UMA
FOTO, UMA LEITURA
Fotografia:
António Tedim (http://antoniotedim.blogspot.com)
Texto:
Rui Fontes Santos (http://cognitare.blogspot.com)
Nevoeiro
O meu corpo funde-se nas rugosidades que
arquitetam os traços históricos desta cidade misteriosa e invicta que acorda
para mais um dia. O meu corpo, denso e rarefeito, deambula neste matinal,
passeio-me por cada espaço, por cada aresta desta urbe, desde o chão pincelado
pelo brilho orvalhado da neblina – ora de alcatrão, calçada ou mesmo de
paralelos gastos e escuros – até que termino o vagueio diário, e quando
finalmente consigo ficar com o meu corpo totalmente espalhado como um cobertor
que se instalou no ar, planando um ambiente escuro e ambíguo, levanto-me ao
mesmo ritmo da vida da cidade, ao mesmo ritmo destas pessoas que fazem deste
Porto tão característico, destas pessoas que encaram todos os dias com a mesma
esperança, com a mesma certeza que por detrás de mim, que atrás deste cinzento
escuro, chegará um novo dia, um dia que poderá ser melhor do que o anterior...

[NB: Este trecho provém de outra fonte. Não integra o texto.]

(* ===== verification/SwdmxList.v ===== *)
(** [swdemux_internal.h] and [swdmx_cb_list.c] of the software demultiplexer: its
    intrusive list, proved to implement [DListOps], and the callback lists built
    on it, proved against that interface. *)

From S2P Require Import Prelude DList.

Definition swdmx_is_valid_pid (pid : Z) : bool := pid <=? 8191.

(** * The list *)

Definition swdmx_list_is_empty (l : loc) (h : heap) : option bool :=
  n ← load_next h l; Some (bool_decide (n = l)).

Definition swdmx_list_init (n : loc) (h : heap) : option heap :=
  h ← store_prev n n h;
  store_next n n h.

Definition swdmx_list_append (l n : loc) (h : heap) : option heap :=
  p ← load_prev h l;
  h ← store_prev n p h;
  h ← store_next n l h;
  p ← load_prev h l;
  h ← store_next p n h;
  store_prev l n h.

Definition swdmx_list_remove (n : loc) (h : heap) : option heap :=
  p ← load_prev h n;
  x ← load_next h n;
  h ← store_next p x h;
  x ← load_next h n;
  p ← load_prev h n;
  store_prev x p h.

Lemma swdmx_append_spliced h l p n :
  load_prev h l = Some p -> is_Some (h !! n) -> is_Some (h !! p) -> is_Some (h !! l) ->
  n <> p -> n <> l ->
  exists h', swdmx_list_append l n h = Some h' /\ spliced h h' p n l /\ frame [n; p; l] h h'.
Proof.
  intros E A1 A2 A3 D1 D2. unfold swdmx_list_append. rewrite E. simpl.
  do 2 (do_store; [alive|]). rewrite P0, P, decide_False, E by done. simpl.
  do 2 (do_store; [alive|]).
  eexists. split; [done|]. split; [split; intros b|].
  - rewrite N2, N1, N0, N. repeat case_decide; subst; done.
  - rewrite P2, P1, P0, P. repeat case_decide; subst; done.
  - intros b Hb. rewrite F2, F1, F0, F by set_solver. done.
Qed.

Lemma swdmx_append_dlist h hd l x :
  dlist h hd l -> x ∉ hd :: l -> is_Some (h !! x) ->
  exists h', swdmx_list_append hd x h = Some h' /\ dlist h' hd (l ++ [x]) /\ frame (x :: hd :: l) h h'.
Proof.
  intros H Hx A. destruct (ring_halves hd l []) as (_ & _ & _ & _ & B & _);
    [rewrite app_nil_r; apply H|].
  destruct (swdmx_append_spliced h hd (before hd l) x) as (h' & E & S & F);
    [by apply dlist_last|done|apply (dlist_alive _ _ _ _ H); set_solver..|set_solver|set_solver|].
  exists h'. split; [done|]. split; [|eapply frame_weaken; [|done]; set_solver].
  apply (splice_dlist h h' hd l [] x); [by rewrite app_nil_r..|done].
Qed.

Lemma swdmx_remove_dlist h hd l1 x l2 :
  dlist h hd (l1 ++ x :: l2) ->
  exists h', swdmx_list_remove x h = Some h' /\ dlist h' hd (l1 ++ l2) /\
    load_next h' x = load_next h x /\ frame (hd :: l1 ++ x :: l2) h h'.
Proof.
  intros H. pose proof (proj1 H) as Hd.
  rewrite <- (Permutation_middle l1 l2 x), Permutation_swap in Hd.
  apply NoDup_cons in Hd as [Hx Hd].
  destruct (ring_halves _ _ _ Hd) as (_ & _ & _ & _ & B & A).
  assert (Bx : before hd l1 <> x) by (intros <-; set_solver).
  assert (Ax : after hd l2 <> x) by (intros <-; set_solver).
  pose proof (dlist_next _ _ _ _ _ H) as En. pose proof (dlist_prev _ _ _ _ _ H) as Ep.
  unfold swdmx_list_remove. rewrite Ep, En. simpl.
  do_store; [apply (dlist_alive _ _ _ _ H); set_solver|].
  rewrite N, P, decide_False, En, Ep by done. simpl.
  do_store; [apply alive_prev; rewrite P; apply alive_prev, (dlist_alive _ _ _ _ H); set_solver|].
  eexists. split; [done|]. split; [|split].
  - eapply unsplice_dlist; [done|]. split; intros b Hb.
    + by rewrite N0, N.
    + by rewrite P0, P.
  - by rewrite N0, N, decide_False.
  - intros b Hb. rewrite F0, F by set_solver. done.
Qed.

#[export] Instance SwdmxListOps : DListOps := {|
  dl_init := swdmx_list_init;
  dl_append := swdmx_list_append;
  dl_remove := swdmx_list_remove
|}.

#[export] Instance SwdmxListLaws : DListLaws SwdmxListOps.
Proof.
  split; simpl; intros.
  - unfold swdmx_list_init. do_store; [done|]. do_store; [alive|].
    eexists. split; [done|]. split; [|eapply frame_trans; eauto].
    split; [by apply NoDup_singleton|]. apply linked_cons.
    rewrite N0, P0, P, !decide_True by done. done.
  - by apply swdmx_append_dlist.
  - destruct (swdmx_remove_dlist _ _ _ _ _ H) as (h' & ? & ? & _ & ?). eauto.
Qed.

(** A list of the source is elsewhere the list of the addresses of its elements;
    this is the removal of an address. *)
Definition without (x : loc) (l : list loc) : list loc := base.filter (fun y => y <> x) l.

Lemma elem_of_without x y l : y ∈ without x l <-> y <> x /\ y ∈ l.
Proof. unfold without. by rewrite list_elem_of_filter. Qed.

Lemma NoDup_without x l : NoDup l -> NoDup (without x l).
Proof. apply NoDup_filter. Qed.

(** * Callback lists *)

(** The callback entries in memory: their list nodes and their contents, a
    function and its argument. *)
Record cb_mem := mk_cbs { links : heap; ents : gmap loc (Z * Z) }.

(** The entries after [swdmx_cb_list_remove]: the first one with that function and
    argument is gone. *)
Definition cb_without (cb data : Z) (es : list (Z * Z)) : list (Z * Z) :=
  match list_find (fun e => e = (cb, data)) es with Some (i, _) => delete i es | None => es end.

Section CbList.
Context `{L : DListLaws}.

(** [a] is the address [kmalloc] gave and [junk] what the block held; on
    failure the source loops forever in its assertion. *)
Definition swdmx_cb_list_add (a : loc) (junk : node) (l : loc) (cb data : Z) (m : cb_mem) : option cb_mem :=
  h ← dl_append l a (<[a := junk]> (links m));
  Some (mk_cbs h (<[a := (cb, data)]> (ents m))).

(** [swdmx_free]: the node and the entry are gone. *)
Definition cb_free (ent : loc) (m : cb_mem) : cb_mem := mk_cbs (delete ent (links m)) (delete ent (ents m)).

(** The loops of [SWDMX_LIST_FOR_EACH_SAFE]: [nent] is read before the body
    runs. *)
Fixpoint cb_remove_loop (fuel : nat) (l ent nent : loc) (cb data : Z) (m : cb_mem) : option cb_mem :=
  if decide (ent = l) then Some m
  else match fuel with
  | O => None
  | S fuel =>
      e ← ents m !! ent;
      if decide (e = (cb, data)) then
        h ← dl_remove ent (links m); Some (cb_free ent (mk_cbs h (ents m)))
      else
        n ← load_next (links m) nent;
        cb_remove_loop fuel l nent n cb data m
  end.

Definition swdmx_cb_list_remove (fuel : nat) (l : loc) (cb data : Z) (m : cb_mem) : option cb_mem :=
  ent ← load_next (links m) l;
  nent ← load_next (links m) ent;
  cb_remove_loop fuel l ent nent cb data m.

Fixpoint cb_clear_loop (fuel : nat) (l ent nent : loc) (m : cb_mem) : option cb_mem :=
  if decide (ent = l) then Some m
  else match fuel with
  | O => None
  | S fuel =>
      h ← dl_remove ent (links m);
      let m := cb_free ent (mk_cbs h (ents m)) in
      n ← load_next (links m) nent;
      cb_clear_loop fuel l nent n m
  end.

Definition swdmx_cb_list_clear (fuel : nat) (l : loc) (m : cb_mem) : option cb_mem :=
  ent ← load_next (links m) l;
  nent ← load_next (links m) ent;
  m ← cb_clear_loop fuel l ent nent m;
  h ← dl_init l (links m);
  Some (mk_cbs h (ents m)).

(** The callbacks registered in the list at [l], in order. *)
Definition cb_rep (m : cb_mem) (l : loc) (addrs : list loc) (es : list (Z * Z)) : Prop :=
  dlist (links m) l addrs /\ Forall2 (fun a e => ents m !! a = Some e) addrs es.

Lemma frame_insert_fresh (a : loc) (j : node) (h : heap) : frame [a] h (<[a := j]> h).
Proof. intros b Hb. rewrite lookup_insert_ne; [done|set_solver]. Qed.

Lemma frame_delete_node (a : loc) (h : heap) : frame [a] h (delete a h).
Proof. intros b Hb. rewrite lookup_delete_ne; [done|set_solver]. Qed.

Lemma ents_other (m : gmap loc (Z * Z)) (f : gmap loc (Z * Z) -> gmap loc (Z * Z)) addrs es :
  (forall b, b ∈ addrs -> f m !! b = m !! b) ->
  Forall2 (fun a e => m !! a = Some e) addrs es -> Forall2 (fun a e => f m !! a = Some e) addrs es.
Proof.
  intros H F. induction F as [|a e addrs es E _ IH]; constructor.
  - rewrite H; [done|set_solver].
  - apply IH. intros b Hb. apply H. set_solver.
Qed.

Lemma cb_add_rep a junk l cb data m addrs es :
  cb_rep m l addrs es -> a ∉ l :: addrs ->
  exists m', swdmx_cb_list_add a junk l cb data m = Some m' /\ cb_rep m' l (addrs ++ [a]) (es ++ [(cb, data)]).
Proof.
  intros [D F] Ha. unfold swdmx_cb_list_add.
  assert (D1 : dlist (<[a := junk]> (links m)) l addrs).
  { eapply dlist_frame; [apply frame_insert_fresh| |done]. set_solver. }
  destruct (dl_append_ok _ l addrs a D1 Ha) as (h' & E & D2 & _); [rewrite lookup_insert_eq; eauto|].
  rewrite E. simpl. eexists. split; [done|]. split; [done|]. simpl. apply Forall2_app.
  - apply (ents_other (ents m) (<[a := (cb, data)]>)); [|done]. intros b Hb. rewrite lookup_insert_ne; set_solver.
  - constructor; [|done]. by rewrite lookup_insert_eq.
Qed.

(** Freeing an entry after it was unlinked. *)
Lemma cb_unlink l a1 x a2 es1 e es2 m :
  cb_rep m l (a1 ++ x :: a2) (es1 ++ e :: es2) -> length a1 = length es1 ->
  exists h, dl_remove x (links m) = Some h /\ cb_rep (cb_free x (mk_cbs h (ents m))) l (a1 ++ a2) (es1 ++ es2).
Proof.
  intros [D F] Hl. destruct (dl_remove_ok _ _ _ _ _ D) as (h & E & D1 & _). exists h. split; [done|].
  pose proof (proj1 D) as N. rewrite <- (Permutation_middle a1 a2 x), Permutation_swap in N.
  apply NoDup_cons in N as [N _].
  apply Forall2_app_inv in F as [F1 F2]; [|done].
  apply Forall2_cons in F2 as [_ F2].
  split.
  - eapply dlist_frame; [apply frame_delete_node| |done]. set_solver.
  - apply (ents_other (ents m) (delete x)); [|by apply Forall2_app].
    intros b Hb. rewrite lookup_delete_ne; set_solver.
Qed.

Lemma cb_next l a1 x a2 es m : cb_rep m l (a1 ++ x :: a2) es -> load_next (links m) x = Some (after l a2).
Proof. intros [D _]. by eapply dlist_next. Qed.

Lemma after_next l a1 a2 es m :
  cb_rep m l (a1 ++ a2) es -> exists n, load_next (links m) (after l a2) = Some n /\
    (forall x a3, a2 = x :: a3 -> n = after l a3).
Proof.
  intros [D F]. destruct a2 as [|x a3].
  - rewrite app_nil_r in D. unfold after at 1. simpl. rewrite (dlist_first _ _ _ D). by eexists.
  - eexists. split; [by eapply (dlist_next _ _ a1 x a3)|]. by intros y a4 [= -> ->].
Qed.
Lemma testbit_b2z (b : bool) n : 0 <= n -> Z.testbit (b2z b) n = b && (n =? 0).
Proof.
  intros H. destruct b; simpl; [|apply Z.bits_0].
  destruct (Z.eqb_spec n 0) as [->|N]; [done|]. apply (Z.bits_above_log2 1); simpl; lia.
Qed.

(** The index the source builds is the fields of the registers side by side. *)
Lemma cfed_index_ok p c :
  ((c .& 0x10ff) .| (p .& 0x2f00)) .>> 4 =
    cfed_index ((c .>> 4) .& 15) ((p .>> 8) .& 15) (Z.testbit c 12) (Z.testbit p 13).
Proof.
  unfold cfed_index. apply Z.bits_inj'. intros n Hn.
  rewrite Z.shiftr_spec, !Z.lor_spec, !Z.land_spec, !Z.shiftl_spec, !Z.shiftr_spec by lia.
  destruct (Z.lt_ge_cases n 10) as [L|L].
  - assert (C : n ∈ [0; 1; 2; 3; 4; 5; 6; 7; 8; 9]) by (apply (elem_of_seqZ 0 10); lia). rewrite !elem_of_cons, elem_of_nil in C.
    repeat destruct C as [->|C]; try done; rewrite ?Z.land_spec, ?Z.shiftr_spec by lia;
      change (8 + 4) with 12; change (9 + 4) with 13;
      destruct (Z.testbit c 12), (Z.testbit p 13); simpl;
      rewrite ?andb_true_r, ?andb_false_r, ?orb_false_r; try reflexivity.
  - assert (Z4 : forall k m, 0 <= k -> k < 2 ^ m -> 0 <= m -> forall i, m <= i -> Z.testbit k i = false).
    { intros k m H0 H1 Hm i Hi. destruct (Z.eq_dec k 0) as [->|]; [apply Z.bits_0|].
      apply Z.bits_above_log2; [lia|]. apply Z.log2_lt_pow2 in H1; lia. }
    rewrite (Z4 0x10ff 13), (Z4 0x2f00 14), (Z4 15 4 ltac:(lia) ltac:(lia) ltac:(lia) n) by lia.
    rewrite !testbit_b2z by lia.
    rewrite (Z4 ((p .>> 8) .& 15) 4) by (pose proof (land_15_range (p .>> 8)); lia).
    destruct (Z.eqb_spec (n - 8) 0); [lia|]. destruct (Z.eqb_spec (n - 9) 0); [lia|].
    by rewrite !andb_false_r.
Qed.

(** The precomputed table of the stream cipher is the round of the registers as
    defined: for every value of the packed words, [csa_stream_cfed] moves [F] to
    [E], adds [Z], [E] and the carry when [Q] is set, and puts [E] xor [Z] in
    [D]. *)
Theorem csa_stream_cfed_correct p c :
  csa_stream_cfed p c =
    cfed_next ((c .>> 4) .& 15) ((p .>> 8) .& 15) (Z.testbit c 12) (Z.testbit p 13) ((c .>> 8) .& 15).
Proof.
  unfold csa_stream_cfed. rewrite cfed_index_ok, cfed_lookup by apply land_15_range.
  unfold cfed_next. rewrite Z.lor_assoc, Z.lor_assoc. f_equal. f_equal. rewrite Z.shiftl_0_l, Z.lor_0_r.
  apply Z.bits_inj'. intros n Hn. rewrite Z.shiftr_spec, Z.land_spec, Z.shiftl_spec by lia.
  destruct (Z.lt_ge_cases n 4) as [L|L].
  - rewrite (Z.testbit_neg_r _ (n - 4)) by lia.
    assert (C : n = 0 \/ n = 1 \/ n = 2 \/ n = 3) by lia.
    repeat destruct C as [->|C]; try subst n; apply andb_false_r.
  - rewrite Z.land_spec, Z.shiftr_spec by lia. replace (n - 4 + 8) with (n + 4) by lia. f_equal.
    replace 0x0f00 with (15 .<< 8) by reflexivity. rewrite Z.shiftl_spec by lia. f_equal. lia.
Qed.

(** * Instances *)

Definition csa_key_ex : dvbcsa_key_s := mk_csa_key (seqZ 1 8) (seqZ 16 8) (seqZ 100 56).
Lemma csa_ex : dvbcsa_encrypt csa_key_ex (seqZ 0 19) <> seqZ 0 19.
Proof. by vm_compute. Qed.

Os dias seguem-se numa rotina instalada;
desde o cheiro exalado pelas padarias do pão acabado de cozer, cheiro quente
que conforta a brisa matinal; o perfume da mistura das flores frescas que se
acomodam nas bancas das floristas avivando o ar denso e rarefeito que emano; o
“ardina” que coloca os jornais nas portas das tabacarias, presos por um fio que
os aperta e pelas notícias que os sufoca; os primeiros carros a passar com as
luzes ligadas a trespassar o meu corpo denso e rarefeito. Tudo se afigura igual
ao dia que passou, tudo promete ser uma repetição do que já foi, mas tudo pode
ser diferente.
O meu corpo que se espelhou pela cidade
vai começar a levantar-se e, dentro em breve subirei, mas não deixarei de estar
presente na imagem que caracteriza esta cidade, estarei bem lá no alto a ver
mais um dia passar, um dia que pode ser igual ao anterior ou um dia que pode
ser o da mudança.
Algures neste corpo que se espalhou pela
cidade sinto uma prurido, um afagar, um esgravatar, não consigo decifrar onde,
apenas o sinto, apenas sei que é distinto do habitual, apenas sei que o dia já
não é igual aos outros. Como um cão que roda em si mesmo tentando ferrar a sua
cauda, remexo-me, inquieto, inseguro, à procura desta sensibilidade que não sei
o que é e que se agudiza, busco-a cada vez mais agitado, cada vez mais com uma
ansiedade curiosa. A cada segundo que passa o escarafunchar torna-se mais
intenso, mais incerto e desacertado, mas mais profundo. O meu corpo deixa-se
pairar na cidade mais tempo que o habitual à procura da razão daquela novidade
que está já a tornar este dia especial.
Depois de muito me revolver, e à medida
do aumento daquela sensação, descubro aquelas mãos pequenas e rechonchudas a
investigar o meu corpo denso e rarefeito. Primeiro vejo os seus dedos pequenos,
depois as mãos rechonchudas e, num desatino infantil, dá-se um esbracejar
desconcertante a furar o meu corpo, deixando um buraco grande que se dissolve
no ar. Aproximo o meu olhar intenso e fixo-o naquela criança de olhos azuis
celeste, que continuando a esburacar o meu corpo denso e rarefeito, e olhos nos
olhos, emite uma gargalhada inocente que me evapora.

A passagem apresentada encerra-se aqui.